そういう話は、なんとなく縁起でもないと敬遠されがちです。けれど、命に関わる医療の選択は、ある日突然、静かに、しかし確実に私たちのもとへやってきます。そしてそのとき、本人の意思が分からないということが、残された家族や医療従事者をどれほど苦しめるか、想像したことはありますか?

そんな状況を少しでも減らすための手段が「リビングウィル(Living Will)」です。これは、人生の最終段階において、どのような医療を望むのか――延命治療を受けたいのか、それとも自然な形で人生を終えたいのか――という意思を、あらかじめ文章にして残しておくものです。

リビングウィルって、なんのためにあるの?

まず、リビングウィルの目的は明確です。簡単に言えば、「自分が望む医療を、最期のときに受けられるようにする」こと。

たとえば、心肺停止のあとに人工呼吸器をつけてでも命をつなぎたいと考える人もいれば、回復の見込みがないなら自然な形で死を迎えたいと願う人もいます。これはどちらが正しいという話ではありません。大切なのは、「その人がどうしたいか」ということです。
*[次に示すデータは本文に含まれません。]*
(* ===== verification/FsTypes.v ===== *)
(** * Filesystem data: src/src/fs/{const,type,super,inode,file,fs}.h

    Status codes, the structures of the filesystem, its static state and the
    interface ([Disk], [DiskSpec]) through which it reaches storage. *)
From S2P Require Import Prelude Codec.

(** ** const.h *)
Definition CP32_SUPER_OK := 0.
Definition CP32_SUPER_ABSENT := 1.
Definition CP32_SUPER_UNSUPPORTED := 2.
Definition CP32_SUPER_INVALID := 3.
Definition CP32_SUPER_IO := 4.
Definition CP32_FILE_NOT_FOUND := 5.
Definition CP32_FILE_IS_DIR := 6.
Definition CP32_FILE_NAME := 7.
Definition CP32_FILE_NOT_DIR := 8.
Definition CP32_FILE_BAD_FD := 9.
Definition CP32_FILE_LIMIT := 10.
Definition CP32_FILE_EXISTS := 11.
Definition CP32_FILE_NOSPACE := 12.
Definition CP32_FILE_BUSY := 13.
Definition CP32_FILE_NOT_EMPTY := 14.
Definition CP32_FILE_ACCESS := 15.
Definition CP32_FILE_BIG := 16.
Definition CP32_FILE_READONLY := 17.
Definition CP32_FILE_LINK_LIMIT := 18.
Definition CP32_OPEN_MAX := 8.
Definition CP32_MINIX_PATH_MAX := 255.
Definition CP32_F_DUPFD := 0.
Definition CP32_F_GETFD := 1.
Definition CP32_F_SETFD := 2.
Definition CP32_F_GETFL := 3.
Definition CP32_F_SETFL := 4.
Definition CP32_F_GETLK := 5.
Definition CP32_F_SETLK := 6.
Definition CP32_F_SETLKW := 7.
Definition CP32_FD_CLOEXEC := 1.
Definition CP32_O_RDONLY := 0.
Definition CP32_O_WRONLY := 1.
Definition CP32_O_RDWR := 2.
Definition CP32_O_CREAT := 64.
Definition CP32_O_EXCL := 128.
Definition CP32_O_TRUNC := 512.
Definition CP32_O_APPEND := 1024.
Definition CP32_O_NONBLOCK := 2048.

(** Inode type bits: octal 0170000, 0100000, 0040000, and 0111, 0222, 0444, 0777. *)
Definition S_IFMT := 61440.
Definition S_IFREG := 32768.
Definition S_IFDIR := 16384.

(** Function and object pointers; 0 is the null pointer. *)
Abbreviation fptr := Z (only parsing).
Definition NULL : fptr := 0.
Definition nonnull : Z := 1.

(** ** super.h, inode.h, file.h, type.h *)
Record cp32_minix_super := Super {
  s_ninodes : Z; s_zones : Z; s_first_data_zone : Z; s_log_zone_size : Z; s_max_size : Z;
  s_imap_blocks : Z; s_zmap_blocks : Z; s_swapped : Z }.

Record cp32_minix_dir := Dir {
  d_super : cp32_minix_super;
  d_read : fptr;
  d_size : Z; d_position : Z; d_zones : list Z; d_indirect : Z }.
延命治療を希望するのか、それとも尊厳死を望むのか。その答えは、人それぞれの価値観、生き方、そして死に方に深く根ざしています。リビングウィルは、その答えを明文化し、自分が意思表示できなくなったときに備えるための「心の遺言」のようなものです。

「家族のために」も、自分の意思を示すという優しさ

「最期のことなんて考えたくない」。その気持ちはとてもよくわかります。けれど、逆に考えてみてほしいのです。自分の意思が分からないまま、家族が延命治療をするかどうかの選択を迫られたら? 正解のない問いに苦しみながら、「本当にこれで良かったのだろうか」と自問自答する日々が続くかもしれません。

実際、病院での臨終の現場では、医師が「延命治療をどうされますか?」と家族に尋ねることは少なくありません。そのとき、本人のリビングウィルがあるかないかで、家族の心理的負担は大きく違ってきます。

「父は、こう言っていました」

その一言があるだけで、家族の心はどれほど救われるでしょうか。だからこそ、これは「自分のため」でもあり、「家族のため」でもあるのです。

リビングウィルのつくり方、知っていますか?

では実際に、リビングウィルはどのようにして作るのでしょうか。難しそうに思えるかもしれませんが、意外とシンプルです。

まず大切なのは、「自分の意思を整理すること」。これは紙に書くより先にすべきステップです。どこまでの治療を望むのか、延命措置は必要か。人工呼吸器、胃ろう、点滴など、それぞれの治療について自分の考えをはっきりさせましょう。

次に、その意思を文書にします。必ずしも法律で定められた形式はありません。自筆でも構いませんし、公正証書にすることで、より信頼性が高まります。そして、信頼できる家族や友人を証人にして署名をもらいましょう。

最後に、作成したリビングウィルは大切に保管し、家族やかかりつけの医師にその存在を共有しておくことが必要です。書いて終わりではなく、必要なときに活用できる状態にしておくことがポイントです。

「法的拘束力はない」けれど、意味がある

日本では、リビングウィルに法的な強制力はありません。つまり、書いたからといって必ずしもその通りになるとは限らないのです。

それでも、医療現場では本人の意思を尊重する動きが広がってきています。特に、本人が明確に意思表示していたという事実は、医師にとっても、家族にとっても大きな判断材料になります。

意思を明確にする。それだけで、救われる人がいるのです。

変わる心と、変わらない想い

人の価値観は、時とともに変わっていきます。元気なときは「どんなことがあっても生きたい」と思っていても、病気を経験して気持ちが変わることもあります。だからこそ、リビングウィルも定期的に見直すことが大切です。

そしてその都度、家族と話し合ってください。自分の想いを伝え、家族の気持ちにも耳を傾ける。その積み重ねこそが、最期のときに「悔いのない選択」を可能にするのです。

あなたは、どう生きたいですか? そして、どう旅立ちたいですか?

この記事を読んでいるあなたに、問いかけたいことがあります。

「もし、明日が人生最後の日だったとしたら、あなたはどんな医療を望みますか?」

これはとても難しい問いです。けれど、それを考えることは、今この瞬間をどう生きるかにもつながってきます。どう旅立ちたいかを考えることは、実はどう生きたいかを見つめ直すことでもあるのです。

リビングウィルは、ただの書類ではありません。それは、「あなたの生き方の延長線上にある、最後の自己表現」なのです。

だからどうか、時間を取って、じっくり考えてみてください。大切な人と、少しだけ真剣な話をしてみてください。

自分らしい人生を生きるために。最期のときまで、自分で選び取るために。

それが、あなたと、あなたの大切な人たちの「本当の安心」につながるはずです。